Margit was thunder-struck; and she went out, taking the boy with her.

They had several things to do out-doors, and they did not come in till supper-time; then Nils had gone. Arne was sent out into the field to call him, but could not find him anywhere. They waited till the supper was nearly cold; but Nils had not come even when it was finished. Then Margit grew fidgety, sent Arne to bed, and sat down, waiting. A little past midnight Nils came home. "Where have you been, dear?" she asked.

"That's no business of yours," he answered, seating himself slowly on the bench. He was drunk.

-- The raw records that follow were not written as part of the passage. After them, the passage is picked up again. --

(** * cozy-stack storage core: vfsafero write pipeline, directory operator,
      and the application copiers (bulk installer)

    Shallow embedding of [pkg/vfs/vfsafero] (the afero-backed VFS) and of
    [pkg/apps/copier.go].  The Go code talks to three collaborators it does
    not own: an [afero.Fs] backend, the [vfs.Indexer] and a
    [swift.Connection].  Every call to one of them is an operation [op]
    whose answer [resp] is chosen by the environment; a Go function becomes
    a program [prog] issuing such operations.  Programs are run against any
    handler (any backend), which yields the outcome, the final environment
    and the sequence of operations issued. *)

From Stdlib Require Import ZArith Lia.
From Stdlib Require Import Strings.String Strings.Ascii Strings.Byte.
From stdpp Require Import base option list strings pretty gmap.

Local Open Scope string_scope.
Local Open Scope list_scope.

(** ** Go [error] values

    One constructor per sentinel the code compares against or returns, the
    wrappers of package [os], and [ErrOther] for any other error value
    (identified by its message). *)

Inductive error : Type :=
| ErrNotExist                 (* os.ErrNotExist *)
| ErrExist                    (* os.ErrExist *)
| ErrInvalid                  (* os.ErrInvalid *)
| ENOENT                      (* syscall.ENOENT *)
| ENOSPC                      (* syscall.ENOSPC *)
| PathError (op path : string) (err : error)      (* *os.PathError *)
| LinkError (op old new : string) (err : error)   (* *os.LinkError *)
| ErrConflict                 (* vfs.ErrConflict *)
| ErrInvalidHash              (* vfs.ErrInvalidHash *)
| ErrContentLengthMismatch    (* vfs.ErrContentLengthMismatch *)
| ErrNonAbsolutePath          (* vfs.ErrNonAbsolutePath *)
| ErrForbiddenDocMove         (* vfs.ErrForbiddenDocMove *)
| ErrIteratorDone             (* vfs.ErrIteratorDone *)
| ObjectNotFound              (* swift.ObjectNotFound *)
| ContainerNotFound           (* swift.ContainerNotFound *)
| ErrOther (msg : string).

From that time he often went out into the parish; and he was always drunk when he came back. "I can't bear stopping at home with you," he once said when he came in. She gently tried to plead her cause; but he stamped on the floor, and bade her be silent. Was he drunk, then it was her fault; was he wicked, that was her fault, too; had he become a cripple and an unlucky man for all his life, then, again, she and that cursed boy of hers were the cause of it. "Why were you always dangling after me?" he said, blubbering. "What harm had I done you?"

"God help and bless me!" Margit answered, "was it I that ran after you?"

"Yes, that you did," he cried, raising himself; and, still blubbering, he continued, "Now, at last, it has turned out just as you would have it: I drag along here day after day—every day looking on my own grave. But I might have lived in splendor with the first girl in the parish; I might have travelled as far as the sun; if you and that cursed boy of yours hadn't put yourselves in my way."

Again she tried to defend herself: "It isn't the boy's fault, at any rate."

"Hold your tongue, or I'll strike you!" and he did strike her.